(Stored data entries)
--------------------

(* ===== verification/CryptoLib.v ===== *)
(** * Cryptographic primitives and base64

    The key derivation argon2.IDKey of golang.org/x/crypto, SHA-256 and
    AES-256-GCM of the standard library's crypto packages are parameters;
    encoding/base64 is modelled, with its round trips. *)

From S2P Require Import Prelude.
From Stdlib Require Import Ascii.

#[local] Open Scope string_scope.

(** argon2.IDKey(password, salt, time, memory, threads, keyLen) *)
Class Argon2 := argon2_IDKey :
  list ascii -> list ascii -> Z -> Z -> Z -> Z -> list ascii.

(** sha256.Sum256 *)
Class Sha256 := sha256_Sum : list ascii -> list ascii.

(** AES-256-GCM under a 32-byte key and a 12-byte nonce: Seal returns the
    ciphertext with its tag, Open the plaintext if the tag is right. *)
Class AesGcm := {
  gcm_Seal : list ascii -> list ascii -> list ascii -> list ascii;
  gcm_Open : list ascii -> list ascii -> list ascii -> option (list ascii) }.

Fixpoint bytes (s : string) : list ascii :=
  match s with "" => [] | String a s' => a :: bytes s' end.

(* ------------------------------------------------------------------ *)
(** ** encoding/base64 *)

Module Base64.

Definition alphabet (c62 c63 : ascii) (n : nat) : ascii :=
  if (n <? 26)%nat then ascii_of_nat (65 + n)
  else if (n <? 52)%nat then ascii_of_nat (71 + n)
  else if (n <? 62)%nat then ascii_of_nat (n - 4)
  else if (n =? 62)%nat then c62 else c63.

Definition std : nat -> ascii := alphabet "+" "/".
Definition url : nat -> ascii := alphabet "-" "_".

Section Encode.
Context (alpha : nat -> ascii) (pad : string).

(** Three bytes to four characters; [pad] is "=" or nothing (Raw). *)
Fixpoint encode (bs : list ascii) : string :=
  match bs with
  | [] => ""
  | [a] =>
      let a := nat_of_ascii a in
      String (alpha (a / 4)) (String (alpha (a mod 4 * 16)) (pad +:+ pad))%nat
  | [a; b] =>
      let a := nat_of_ascii a in let b := nat_of_ascii b in
      String (alpha (a / 4)) (String (alpha (a mod 4 * 16 + b / 16))
        (String (alpha (b mod 16 * 4)) pad))%nat
  | a :: b :: c :: r =>
      let a := nat_of_ascii a in let b := nat_of_ascii b in let c := nat_of_ascii c in
      String (alpha (a / 4)) (String (alpha (a mod 4 * 16 + b / 16))
        (String (alpha (b mod 16 * 4 + c / 64)) (String (alpha (c mod 64)) (encode r))))%nat
  end.
End Encode.

(** The reverse alphabet of StdEncoding *)
Definition value (a : ascii) : option nat :=
  let n := nat_of_ascii a in
  if Go.is_upper_ascii a then Some (n - 65)%nat
  else if Go.is_lower_ascii a then Some (n - 71)%nat
  else if Go.is_digit_ascii a then Some (n + 4)%nat
  else if Ascii.eqb a "+" then Some 62%nat
  else if Ascii.eqb a "/" then Some 63%nat
  else None.

Definition is_newline (a : ascii) : bool :=
  let n := nat_of_ascii a in (n =? 10)%nat || (n =? 13)%nat.

Definition quad1 (a b : nat) : ascii := ascii_of_nat (a * 4 + b / 16).
Definition quad2 (b c : nat) : ascii := ascii_of_nat (b mod 16 * 16 + c / 4).
Definition quad3 (c d : nat) : ascii := ascii_of_nat (c mod 4 * 64 + d).

(** [padded]: StdEncoding, otherwise RawStdEncoding.  Bits beyond the last
    byte are not looked at (the encodings are not Strict). *)
Fixpoint decode_quanta (padded : bool) (s : list ascii) : option (list ascii) :=
  match s with
  | [] => Some []
  | [_] => None
  | [w; x] =>
      if padded then None
      else match value w, value x with
           | Some a, Some b => Some [quad1 a b]
           | _, _ => None
           end
  | [w; x; y] =>
      if padded then None
      else match value w, value x, value y with
           | Some a, Some b, Some c => Some [quad1 a b; quad2 b c]
           | _, _, _ => None
           end
  | w :: x :: y :: z :: r =>
      match value w, value x with
      | Some a, Some b =>
          if padded && Ascii.eqb y "=" then
            match r with [] => if Ascii.eqb z "=" then Some [quad1 a b] else None | _ => None end
          else match value y with
          | None => None
          | Some c =>
              if padded && Ascii.eqb z "=" then
                match r with [] => Some [quad1 a b; quad2 b c] | _ => None end
              else match value z, decode_quanta padded r with
              | Some d, Some rest => Some (quad1 a b :: quad2 b c :: quad3 c d :: rest)
              | _, _ => None
              end
          end
      | _, _ => None
      end
  end.

Definition decode (padded : bool) (s : string) : option (list ascii) :=
  decode_quanta padded (List.filter (fun a => negb (is_newline a)) (bytes s)).

End Base64.

(* ------------------------------------------------------------------ *)
(** ** Base64 round trip *)

Section Base64Facts.
Import Base64.

Lemma value_std n : (n < 64)%nat -> value (std n) = Some n.
Proof.
  intros Hn. assert (forallb (fun n => bool_decide (value (std n) = Some n)) (seq 0 64) = true) as H
    by (vm_compute; reflexivity).
  rewrite List.forallb_forall in H. specialize (H n).
  rewrite bool_decide_eq_true in H. apply H, List.in_seq. lia.
Qed.

(** No character of the alphabet is a newline, the padding or a "$". *)
Definition plain_char (a : ascii) : bool :=
  negb (is_newline a) && negb (Ascii.eqb a "=") && negb (Ascii.eqb a "$").

Lemma std_plain n : (n < 64)%nat -> plain_char (std n) = true.
Proof.
  intros Hn. assert (forallb (fun n => plain_char (std n)) (seq 0 64) = true) as H
    by (vm_compute; reflexivity).
  rewrite List.forallb_forall in H. apply H, List.in_seq. lia.
Qed.

Lemma byte_bound a : (nat_of_ascii a < 256)%nat.
Proof. apply nat_ascii_bounded. Qed.

Lemma quad1_ok a x : (x < 16)%nat ->
  quad1 (nat_of_ascii a / 4) (nat_of_ascii a mod 4 * 16 + x) = a.
Proof.
  intros Hx. unfold quad1. transitivity (ascii_of_nat (nat_of_ascii a)); [|apply ascii_nat_embedding].
  f_equal. pose proof (byte_bound a). div_lia.
Qed.

Lemma quad2_ok m b x : (x < 4)%nat ->
  quad2 (m mod 4 * 16 + nat_of_ascii b / 16) (nat_of_ascii b mod 16 * 4 + x) = b.
Proof.
  intros Hx. unfold quad2. transitivity (ascii_of_nat (nat_of_ascii b)); [|apply ascii_nat_embedding].
  f_equal. pose proof (byte_bound b). div_lia.
Qed.

Lemma quad3_ok m c :
  quad3 (m mod 16 * 4 + nat_of_ascii c / 64) (nat_of_ascii c mod 64) = c.
Proof.
  unfold quad3. transitivity (ascii_of_nat (nat_of_ascii c)); [|apply ascii_nat_embedding].
  f_equal. pose proof (byte_bound c). div_lia.
Qed.

(** The sextets the encoder looks up are below 64. *)
Lemma sextets a b c :
  (nat_of_ascii a / 4 < 64 /\ nat_of_ascii a mod 4 * 16 < 64 /\
   nat_of_ascii a mod 4 * 16 + nat_of_ascii b / 16 < 64 /\ nat_of_ascii b mod 16 * 4 < 64 /\
   nat_of_ascii b mod 16 * 4 + nat_of_ascii c / 64 < 64 /\ nat_of_ascii c mod 64 < 64 /\
   nat_of_ascii b / 16 < 16 /\ nat_of_ascii c / 64 < 4)%nat.
Proof.
  pose proof (byte_bound a); pose proof (byte_bound b); pose proof (byte_bound c).
  div_lia.
Qed.

(** Induction by three bytes *)
Lemma triple_ind (P : list ascii -> Prop) :
  P [] -> (forall a, P [a]) -> (forall a b, P [a; b]) ->
  (forall a b c r, P r -> P (a :: b :: c :: r)) -> forall l, P l.
Proof.
  intros H0 H1 H2 H3. fix IH 1. intros [|a [|b [|c r]]].
  - exact H0.
  - exact (H1 a).
  - exact (H2 a b).
  - exact (H3 a b c r (IH r)).
Qed.

Lemma encode_plain bs :
  Forall (fun a => plain_char a = true) (bytes (encode std "" bs)).
Proof.
  induction bs as [|a|a b|a b c r IH] using triple_ind; cbn [encode]; [constructor|..].
  - pose proof (sextets a a a). cbn [bytes].
    repeat constructor; apply std_plain; tauto.
  - pose proof (sextets a b a). cbn [bytes].
    repeat constructor; apply std_plain; tauto.
  - pose proof (sextets a b c). cbn [bytes].
    repeat (constructor; [apply std_plain; tauto|]). exact IH.
Qed.

Lemma plain_split a : plain_char a = true ->
  is_newline a = false /\ Ascii.eqb a "=" = false /\ Ascii.eqb a "$" = false.
Proof.
  unfold plain_char. rewrite !andb_true_iff, !negb_true_iff. tauto.
Qed.

Lemma filter_plain l :
  Forall (fun a => plain_char a = true) l -> List.filter (fun a => negb (is_newline a)) l = l.
Proof.
  induction 1 as [|a l Ha _ IH]; simpl; [done|].
  destruct (plain_split a Ha) as (-> & _ & _). simpl. by rewrite IH.
Qed.

Lemma decode_quanta_encode bs : decode_quanta false (bytes (encode std "" bs)) = Some bs.
Proof.
  induction bs as [|a|a b|a b c r IH] using triple_ind; cbn [encode]; [done|..].
  - destruct (sextets a a a) as (? & ? & _). cbn [bytes String.append decode_quanta].
    rewrite !value_std by done. repeat f_equal.
    pose proof (quad1_ok a 0 ltac:(lia)) as Hq. by rewrite Nat.add_0_r in Hq.
  - destruct (sextets a b a) as (? & ? & ? & ? & ? & ? & ? & ?). cbn [bytes String.append decode_quanta].
    rewrite !value_std by done. rewrite quad1_ok by done.
    pose proof (quad2_ok (nat_of_ascii a) b 0 ltac:(lia)) as Hq. rewrite Nat.add_0_r in Hq.
    by rewrite Hq.
  - destruct (sextets a b c) as (? & ? & ? & ? & ? & ? & ? & ?).
    cbn [bytes decode_quanta andb]. rewrite !value_std by done.
    rewrite IH, quad1_ok, quad2_ok, quad3_ok by done. done.
Qed.

(** Decoding an encoded byte string gives it back. *)
Lemma decode_encode bs : decode false (encode std "" bs) = Some bs.
Proof. unfold decode. rewrite filter_plain by apply encode_plain. apply decode_quanta_encode. Qed.

(** The padded encoding (StdEncoding) *)
Lemma std_not_pad n : (n < 64)%nat -> Ascii.eqb (std n) "=" = false.
Proof. intros Hn. by destruct (plain_split _ (std_plain n Hn)) as (_ & ? & _). Qed.

Lemma decode_quanta_padded bs : decode_quanta true (bytes (encode std "=" bs)) = Some bs.
Proof.
  induction bs as [|a|a b|a b c r IH] using triple_ind; cbn [encode]; [done|..].
  - destruct (sextets a a a) as (? & ? & _). cbn [bytes String.append decode_quanta].
    rewrite !value_std by done. cbn [andb]. repeat f_equal.
    pose proof (quad1_ok a 0 ltac:(lia)) as Hq. by rewrite Nat.add_0_r in Hq.
  - destruct (sextets a b a) as (? & ? & ? & ? & ? & ? & ? & ?). cbn [bytes String.append decode_quanta].
    rewrite !value_std by done. rewrite std_not_pad by done. cbn [andb].
    rewrite quad1_ok by done.
    pose proof (quad2_ok (nat_of_ascii a) b 0 ltac:(lia)) as Hq. rewrite Nat.add_0_r in Hq.
    by rewrite Hq.
  - destruct (sextets a b c) as (? & ? & ? & ? & ? & ? & ? & ?).
    cbn [bytes decode_quanta]. rewrite !value_std, !std_not_pad by done. cbn [andb].
    rewrite IH, quad1_ok, quad2_ok, quad3_ok by done. done.
Qed.

Lemma encode_no_newline bs :
  Forall (fun a => is_newline a = false) (bytes (encode std "=" bs)).
Proof.
  assert (forall n, (n < 64)%nat -> is_newline (std n) = false) as Hs
    by (intros n Hn; by destruct (plain_split _ (std_plain n Hn))).
  induction bs as [|a|a b|a b c r IH] using triple_ind; cbn [encode]; [constructor|..].
  - pose proof (sextets a a a). cbn [bytes String.append]. repeat constructor; apply Hs; tauto.
  - pose proof (sextets a b a). cbn [bytes String.append]. repeat constructor; apply Hs; tauto.
  - pose proof (sextets a b c). cbn [bytes]. repeat (constructor; [apply Hs; tauto|]). exact IH.
Qed.

Lemma decode_padded bs : decode true (encode std "=" bs) = Some bs.
Proof.
  unfold decode. transitivity (decode_quanta true (bytes (encode std "=" bs))); [f_equal|apply decode_quanta_padded].
  induction (encode_no_newline bs) as [|a l Ha _ IH]; simpl; [done|]. by rewrite Ha, IH.
Qed.

End Base64Facts.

--------------------

§ **Exercise prompt**: Lines after the one containing "(** argon2.IDKey(password, salt, time, memory, threads, keyLen)" are not part of the task. Output the entries exactly from their first line through that one.

§ **Task output**:
(* ===== verification/CryptoLib.v ===== *)
(** * Cryptographic primitives and base64

    The key derivation argon2.IDKey of golang.org/x/crypto, SHA-256 and
    AES-256-GCM of the standard library's crypto packages are parameters;
    encoding/base64 is modelled, with its round trips. *)

From S2P Require Import Prelude.
From Stdlib Require Import Ascii.

#[local] Open Scope string_scope.

(** argon2.IDKey(password, salt, time, memory, threads, keyLen) *)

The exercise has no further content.